▶ Exercise aim: Under this line are the records; write out word for word the part that begins at the line containing "Inductive request_pc := RFetch" and ends at the line containing "Record client := MkClient", and no more.

▶ Collected data:
══════

Inductive server_step : server -> server -> Prop :=
  | SvSignal s : server_step s (with_signals s (if decide (sv_signals s < 1)%nat then S (sv_signals s) else sv_signals s))
  | SvHandle s n order :
      sv_handler s = HWait -> sv_signals s = S n -> map_order (services (sv_registry s)) order ->
      server_step s (with_handler (logged (with_signals s n)
        (Deregister (sv_registry s) order (ID (deref (objects (sv_registry s)) instance_ptr)))) HCancel (sv_cancelled s))
  | SvCancel s : sv_handler s = HCancel -> server_step s (with_handler s HEnd true)
  | SvListen s (ok : bool) :
      sv_main s = MListen -> server_step s (with_main s (if ok then MRegister else MFatal) (sv_stopped s))
  | SvRegister s :
      sv_main s = MRegister -> Register (sv_registry s) instance_ptr <> Panic ->
      server_step s (main_registered s (Register (sv_registry s) instance_ptr))
  | SvTick s :
      sv_health s = Some KWait -> server_step s (with_health (write_instance s (fun i => set_status i "active")) KRegister)
  | SvRenew s :
      sv_health s = Some KRegister -> Register (sv_registry s) instance_ptr <> Panic ->
      server_step s (with_health (logged s (Register (sv_registry s) instance_ptr)) KWait)
  | SvHealthEnd s : sv_health s = Some KWait -> sv_cancelled s = true -> server_step s (with_health s KEnd)
  | SvPrompt s :
      sv_console s = Some CLoop -> server_step s (with_console s (if sv_cancelled s then CEnd else CRead) (sv_stdin s))
  | SvRead s : sv_console s = Some CRead -> server_step s (console_read s)
  | SvConsoleRegister s :
      sv_console s = Some CRegister -> Register (sv_registry s) instance_ptr <> Panic ->
      server_step s (with_console (logged s (Register (sv_registry s) instance_ptr)) CLoop (sv_stdin s))
  | SvConsoleSend s :
      sv_console s = Some CSend -> (sv_signals s < 1)%nat ->
      server_step s (with_console (with_signals s (S (sv_signals s))) CEnd (sv_stdin s))
  | SvServe s r :
      sv_main s = MServe -> serve_may (sv_stopped s) r ->
      server_step s (with_main s (match r with ServeStopped => MWait | ServeError => MFatal end) (sv_stopped s))
  | SvDone s : sv_main s = MWait -> sv_cancelled s = true -> server_step s (with_main s MStop (sv_stopped s))
  | SvGracefulStop s : sv_main s = MStop -> server_step s (with_main s MReturned true)
  | SvCleanup s order r :
      map_order (services (sv_registry s)) order -> cleanup (sv_registry s) order = Ret r -> server_step s (with_registry s r).
End server.

(** ** The client *)

Record client_flags := MkClientFlags {
  cf_service : string;
  cf_count : Z;
  cf_balance : string;
  cf_monitor : bool
}.

(** A request: asks for an instance, then for a client, and then is sent, or failed. *)
Inductive request_pc := RFetch | RClient | RSent | RFailed.

#[export] Instance request_pc_eq_dec : EqDecision request_pc.
Proof. solve_decision. Defined.

Inductive monitor_pc := WStart | WLoop (ch : chan) | WEnd.

Inductive client_pc := LLoop | LWait | LReturned.

(** [cl_next] is [i]; request [i] stands at place [i - 1] of [cl_requests]. *)
Record client := MkClient {
  cl_registry : InMemoryRegistry;
  cl_lb : LoadBalancer;
  cl_next : Z;
  cl_requests : list request_pc;
  cl_cancelled : bool;
  cl_monitor : monitor_pc;
  cl_main : client_pc
}.

(** The selector that the flag names, at address 0. *)
Definition client_selector (balanceType : string) : Selector :=
  if bool_decide (balanceType = "round-robin"%string) then SelRoundRobin (MkRoundRobin 0)
  else if bool_decide (balanceType = "weighted"%string) then SelWeighted MkWeightedSelector
  else SelRandom MkRandomSelector.

Definition client_balancer (f : client_flags) : LoadBalancer :=
  SetSelector {| selectors := ∅; selector_at := {[ 0%nat := client_selector (cf_balance f) ]} |} (cf_service f) 0%nat.

Definition client_start (f : client_flags) : client :=
  MkClient NewInMemoryRegistry (client_balancer f) 1 [] false (if cf_monitor f then WStart else WEnd) LLoop.

Definition cl_with_registry (s : client) (r : InMemoryRegistry) (m : monitor_pc) : client :=
  MkClient r (cl_lb s) (cl_next s) (cl_requests s) (cl_cancelled s) m (cl_main s).

Definition cl_with_request (s : client) (lb : LoadBalancer) (k : nat) (pc : request_pc) : client :=
  MkClient (cl_registry s) lb (cl_next s) (<[k := pc]> (cl_requests s)) (cl_cancelled s) (cl_monitor s) (cl_main s).

Definition cl_with_main (s : client) (cancelled : bool) (m : client_pc) : client :=
  MkClient (cl_registry s) (cl_lb s) (cl_next s) (cl_requests s) cancelled (cl_monitor s) m.

(** The next turn of the loop: the [break] leaves the [select] and not the loop, so
    that a cancelled context changes nothing but a line of the log. *)
Definition client_turn (s : client) : client :=
  MkClient (cl_registry s) (cl_lb s) (int64 (cl_next s + 1)) (cl_requests s ++ [RFetch]) (cl_cancelled s) (cl_monitor s) (cl_main s).

Section client.
Context {conn : Type} (dial : string -> option conn) (f : client_flags).

Definition request_fetch (intn : Z -> Z) (s : client) (k : nat) : client :=
  let '(lb, o) := GetInstance intn (cl_lb s) (cl_registry s) (cf_service f) in
  cl_with_request s lb k (match o with Ret _ => RClient | _ => RFailed end).

(** [doRequest] only waits. *)
Definition request_client (intn : Z -> Z) (s : client) (k : nat) : client :=
  let '(lb, o) := GetClient dial intn (cl_lb s) (cl_registry s) (cf_service f) in
  cl_with_request s lb k (match o with Ret _ => RSent | _ => RFailed end).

══════

▶ Answer area:
Inductive request_pc := RFetch | RClient | RSent | RFailed.

#[export] Instance request_pc_eq_dec : EqDecision request_pc.
Proof. solve_decision. Defined.

Inductive monitor_pc := WStart | WLoop (ch : chan) | WEnd.

Inductive client_pc := LLoop | LWait | LReturned.

(** [cl_next] is [i]; request [i] stands at place [i - 1] of [cl_requests]. *)
Record client := MkClient {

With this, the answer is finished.